Stored data:

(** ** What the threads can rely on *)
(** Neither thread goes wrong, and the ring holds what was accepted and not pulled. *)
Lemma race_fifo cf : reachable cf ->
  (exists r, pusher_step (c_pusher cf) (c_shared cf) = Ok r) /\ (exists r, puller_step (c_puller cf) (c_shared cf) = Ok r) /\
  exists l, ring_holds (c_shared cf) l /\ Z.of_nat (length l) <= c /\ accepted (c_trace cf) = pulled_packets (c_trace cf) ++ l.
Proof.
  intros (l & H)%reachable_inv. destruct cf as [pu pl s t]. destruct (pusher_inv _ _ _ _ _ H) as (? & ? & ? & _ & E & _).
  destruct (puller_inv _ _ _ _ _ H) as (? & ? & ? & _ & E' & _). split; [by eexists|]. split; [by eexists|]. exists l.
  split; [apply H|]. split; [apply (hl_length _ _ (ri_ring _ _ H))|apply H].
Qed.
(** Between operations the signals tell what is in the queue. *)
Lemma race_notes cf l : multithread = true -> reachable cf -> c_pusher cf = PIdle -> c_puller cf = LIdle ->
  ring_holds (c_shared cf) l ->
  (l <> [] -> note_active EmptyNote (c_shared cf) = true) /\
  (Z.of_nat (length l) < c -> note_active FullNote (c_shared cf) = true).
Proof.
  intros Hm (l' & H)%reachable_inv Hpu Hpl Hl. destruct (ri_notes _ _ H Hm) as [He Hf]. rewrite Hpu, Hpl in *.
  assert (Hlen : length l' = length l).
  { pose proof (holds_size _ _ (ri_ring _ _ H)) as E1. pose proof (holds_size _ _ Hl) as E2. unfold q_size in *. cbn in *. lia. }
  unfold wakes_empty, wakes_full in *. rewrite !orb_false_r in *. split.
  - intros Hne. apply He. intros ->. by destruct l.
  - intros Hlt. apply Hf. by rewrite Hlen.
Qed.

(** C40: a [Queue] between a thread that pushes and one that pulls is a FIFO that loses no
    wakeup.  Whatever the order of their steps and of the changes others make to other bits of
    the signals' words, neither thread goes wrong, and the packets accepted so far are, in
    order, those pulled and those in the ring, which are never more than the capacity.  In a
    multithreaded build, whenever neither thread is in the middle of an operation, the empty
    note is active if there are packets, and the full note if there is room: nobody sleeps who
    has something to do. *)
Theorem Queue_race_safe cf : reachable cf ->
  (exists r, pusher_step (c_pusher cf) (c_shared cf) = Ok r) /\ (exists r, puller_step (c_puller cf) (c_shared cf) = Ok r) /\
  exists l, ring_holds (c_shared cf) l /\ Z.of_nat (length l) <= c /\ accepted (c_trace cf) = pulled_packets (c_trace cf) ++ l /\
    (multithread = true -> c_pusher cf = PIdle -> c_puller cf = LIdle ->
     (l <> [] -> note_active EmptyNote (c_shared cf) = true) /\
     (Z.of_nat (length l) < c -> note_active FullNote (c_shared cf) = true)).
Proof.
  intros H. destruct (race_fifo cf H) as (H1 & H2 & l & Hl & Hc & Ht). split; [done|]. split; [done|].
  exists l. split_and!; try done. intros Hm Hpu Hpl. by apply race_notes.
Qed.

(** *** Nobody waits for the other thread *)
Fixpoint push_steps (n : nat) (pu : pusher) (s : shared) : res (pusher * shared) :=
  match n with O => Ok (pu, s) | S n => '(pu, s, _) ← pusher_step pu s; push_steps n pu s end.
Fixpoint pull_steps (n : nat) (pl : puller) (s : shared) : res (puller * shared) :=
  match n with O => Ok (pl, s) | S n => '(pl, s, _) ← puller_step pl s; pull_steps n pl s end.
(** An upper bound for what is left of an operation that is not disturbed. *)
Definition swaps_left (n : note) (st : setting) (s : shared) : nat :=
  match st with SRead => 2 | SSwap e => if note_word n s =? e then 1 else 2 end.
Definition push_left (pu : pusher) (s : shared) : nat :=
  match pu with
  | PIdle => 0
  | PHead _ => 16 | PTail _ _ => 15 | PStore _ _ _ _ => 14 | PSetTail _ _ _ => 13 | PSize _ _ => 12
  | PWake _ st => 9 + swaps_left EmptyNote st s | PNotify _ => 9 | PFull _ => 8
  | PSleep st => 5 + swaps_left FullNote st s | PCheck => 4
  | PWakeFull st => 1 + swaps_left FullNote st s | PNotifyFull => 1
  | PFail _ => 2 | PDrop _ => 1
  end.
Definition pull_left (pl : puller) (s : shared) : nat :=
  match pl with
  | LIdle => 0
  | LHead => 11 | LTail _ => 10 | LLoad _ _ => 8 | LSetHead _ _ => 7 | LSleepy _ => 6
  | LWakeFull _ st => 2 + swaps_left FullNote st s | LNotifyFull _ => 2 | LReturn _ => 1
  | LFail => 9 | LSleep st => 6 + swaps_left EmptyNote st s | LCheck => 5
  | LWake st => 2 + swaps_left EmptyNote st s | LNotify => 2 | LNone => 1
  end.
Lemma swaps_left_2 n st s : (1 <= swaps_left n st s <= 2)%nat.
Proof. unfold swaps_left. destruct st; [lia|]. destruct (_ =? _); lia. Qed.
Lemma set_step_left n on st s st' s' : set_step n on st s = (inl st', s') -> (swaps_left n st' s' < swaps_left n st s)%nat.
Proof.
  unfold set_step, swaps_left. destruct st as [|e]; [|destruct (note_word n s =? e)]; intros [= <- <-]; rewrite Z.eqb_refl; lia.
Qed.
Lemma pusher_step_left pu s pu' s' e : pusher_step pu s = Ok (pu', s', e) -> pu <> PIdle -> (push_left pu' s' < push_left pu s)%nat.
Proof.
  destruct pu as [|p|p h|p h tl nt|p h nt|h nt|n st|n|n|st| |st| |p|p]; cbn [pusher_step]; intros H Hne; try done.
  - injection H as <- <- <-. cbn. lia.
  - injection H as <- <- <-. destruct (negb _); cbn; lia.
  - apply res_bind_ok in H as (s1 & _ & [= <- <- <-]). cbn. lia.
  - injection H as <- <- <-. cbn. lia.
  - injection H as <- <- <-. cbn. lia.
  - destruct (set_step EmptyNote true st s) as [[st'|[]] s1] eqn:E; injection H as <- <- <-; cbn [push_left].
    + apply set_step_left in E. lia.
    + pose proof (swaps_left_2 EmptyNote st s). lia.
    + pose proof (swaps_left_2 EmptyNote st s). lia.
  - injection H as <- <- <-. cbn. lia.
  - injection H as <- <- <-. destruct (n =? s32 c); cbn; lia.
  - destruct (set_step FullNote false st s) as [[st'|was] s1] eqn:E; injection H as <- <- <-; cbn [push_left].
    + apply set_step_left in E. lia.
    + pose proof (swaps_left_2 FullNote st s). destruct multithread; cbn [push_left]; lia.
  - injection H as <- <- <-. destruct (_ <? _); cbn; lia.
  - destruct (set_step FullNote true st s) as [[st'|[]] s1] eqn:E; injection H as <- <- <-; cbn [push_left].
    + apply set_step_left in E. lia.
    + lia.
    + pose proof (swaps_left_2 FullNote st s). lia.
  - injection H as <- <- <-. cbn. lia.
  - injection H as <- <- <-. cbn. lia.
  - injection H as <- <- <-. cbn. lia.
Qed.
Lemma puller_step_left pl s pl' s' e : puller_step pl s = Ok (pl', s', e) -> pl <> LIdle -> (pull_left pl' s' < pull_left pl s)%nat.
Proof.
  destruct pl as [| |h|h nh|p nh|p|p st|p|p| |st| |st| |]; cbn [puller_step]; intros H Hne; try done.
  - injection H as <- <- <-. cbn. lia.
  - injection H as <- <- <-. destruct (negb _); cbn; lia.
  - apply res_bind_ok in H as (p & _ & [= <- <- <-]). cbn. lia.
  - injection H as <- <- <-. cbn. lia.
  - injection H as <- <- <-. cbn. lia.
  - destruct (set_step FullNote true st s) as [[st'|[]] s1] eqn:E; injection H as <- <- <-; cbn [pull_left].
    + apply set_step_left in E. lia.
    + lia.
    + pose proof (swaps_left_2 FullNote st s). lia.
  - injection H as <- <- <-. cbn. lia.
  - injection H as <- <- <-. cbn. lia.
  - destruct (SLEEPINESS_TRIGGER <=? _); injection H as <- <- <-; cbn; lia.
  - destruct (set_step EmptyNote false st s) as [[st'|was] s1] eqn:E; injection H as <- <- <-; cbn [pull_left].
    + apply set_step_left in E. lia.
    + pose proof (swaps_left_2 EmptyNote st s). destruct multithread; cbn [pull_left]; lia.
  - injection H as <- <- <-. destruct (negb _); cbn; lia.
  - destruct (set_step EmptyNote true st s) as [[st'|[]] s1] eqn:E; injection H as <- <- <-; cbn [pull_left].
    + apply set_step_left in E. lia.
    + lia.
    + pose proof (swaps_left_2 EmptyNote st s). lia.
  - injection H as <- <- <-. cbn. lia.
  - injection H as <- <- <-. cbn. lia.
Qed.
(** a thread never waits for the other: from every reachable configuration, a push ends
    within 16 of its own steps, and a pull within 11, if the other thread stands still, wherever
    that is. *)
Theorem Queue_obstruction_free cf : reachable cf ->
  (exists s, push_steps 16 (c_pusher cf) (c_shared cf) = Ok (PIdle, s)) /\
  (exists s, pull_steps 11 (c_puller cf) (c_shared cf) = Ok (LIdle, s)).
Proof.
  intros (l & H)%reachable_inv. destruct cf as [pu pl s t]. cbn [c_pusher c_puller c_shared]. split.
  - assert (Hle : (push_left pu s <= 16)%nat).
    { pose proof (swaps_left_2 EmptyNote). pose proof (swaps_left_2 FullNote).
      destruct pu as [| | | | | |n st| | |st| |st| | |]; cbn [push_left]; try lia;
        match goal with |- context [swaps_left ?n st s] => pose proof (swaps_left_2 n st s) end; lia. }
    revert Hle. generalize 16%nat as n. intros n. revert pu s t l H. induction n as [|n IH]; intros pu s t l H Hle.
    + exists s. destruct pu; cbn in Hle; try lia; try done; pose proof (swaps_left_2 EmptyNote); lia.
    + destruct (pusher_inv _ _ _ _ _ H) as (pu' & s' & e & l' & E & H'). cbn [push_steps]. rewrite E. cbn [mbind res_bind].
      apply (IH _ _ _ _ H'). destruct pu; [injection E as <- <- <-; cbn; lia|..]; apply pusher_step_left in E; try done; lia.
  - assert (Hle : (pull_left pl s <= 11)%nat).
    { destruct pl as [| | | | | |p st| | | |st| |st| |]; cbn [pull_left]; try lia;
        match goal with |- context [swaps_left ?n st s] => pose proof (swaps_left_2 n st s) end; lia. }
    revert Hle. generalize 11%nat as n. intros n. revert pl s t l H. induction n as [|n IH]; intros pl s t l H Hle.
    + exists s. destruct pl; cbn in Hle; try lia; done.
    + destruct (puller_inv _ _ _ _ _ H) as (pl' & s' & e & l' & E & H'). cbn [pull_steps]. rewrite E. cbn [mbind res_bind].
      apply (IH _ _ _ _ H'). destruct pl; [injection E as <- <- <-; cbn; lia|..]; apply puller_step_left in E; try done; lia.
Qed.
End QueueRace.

What to do
Give back exactly the lines from the line containing "within 16 of" to the end of the entries, and no other lines.

Written response
    within 16 of its own steps, and a pull within 11, if the other thread stands still, wherever
    that is. *)
Theorem Queue_obstruction_free cf : reachable cf ->
  (exists s, push_steps 16 (c_pusher cf) (c_shared cf) = Ok (PIdle, s)) /\
  (exists s, pull_steps 11 (c_puller cf) (c_shared cf) = Ok (LIdle, s)).
Proof.
  intros (l & H)%reachable_inv. destruct cf as [pu pl s t]. cbn [c_pusher c_puller c_shared]. split.
  - assert (Hle : (push_left pu s <= 16)%nat).
    { pose proof (swaps_left_2 EmptyNote). pose proof (swaps_left_2 FullNote).
      destruct pu as [| | | | | |n st| | |st| |st| | |]; cbn [push_left]; try lia;
        match goal with |- context [swaps_left ?n st s] => pose proof (swaps_left_2 n st s) end; lia. }
    revert Hle. generalize 16%nat as n. intros n. revert pu s t l H. induction n as [|n IH]; intros pu s t l H Hle.
    + exists s. destruct pu; cbn in Hle; try lia; try done; pose proof (swaps_left_2 EmptyNote); lia.
    + destruct (pusher_inv _ _ _ _ _ H) as (pu' & s' & e & l' & E & H'). cbn [push_steps]. rewrite E. cbn [mbind res_bind].
      apply (IH _ _ _ _ H'). destruct pu; [injection E as <- <- <-; cbn; lia|..]; apply pusher_step_left in E; try done; lia.
  - assert (Hle : (pull_left pl s <= 11)%nat).
    { destruct pl as [| | | | | |p st| | | |st| |st| |]; cbn [pull_left]; try lia;
        match goal with |- context [swaps_left ?n st s] => pose proof (swaps_left_2 n st s) end; lia. }
    revert Hle. generalize 11%nat as n. intros n. revert pl s t l H. induction n as [|n IH]; intros pl s t l H Hle.
    + exists s. destruct pl; cbn in Hle; try lia; done.
    + destruct (puller_inv _ _ _ _ _ H) as (pl' & s' & e & l' & E & H'). cbn [pull_steps]. rewrite E. cbn [mbind res_bind].
      apply (IH _ _ _ _ H'). destruct pl; [injection E as <- <- <-; cbn; lia|..]; apply puller_step_left in E; try done; lia.
Qed.
End QueueRace.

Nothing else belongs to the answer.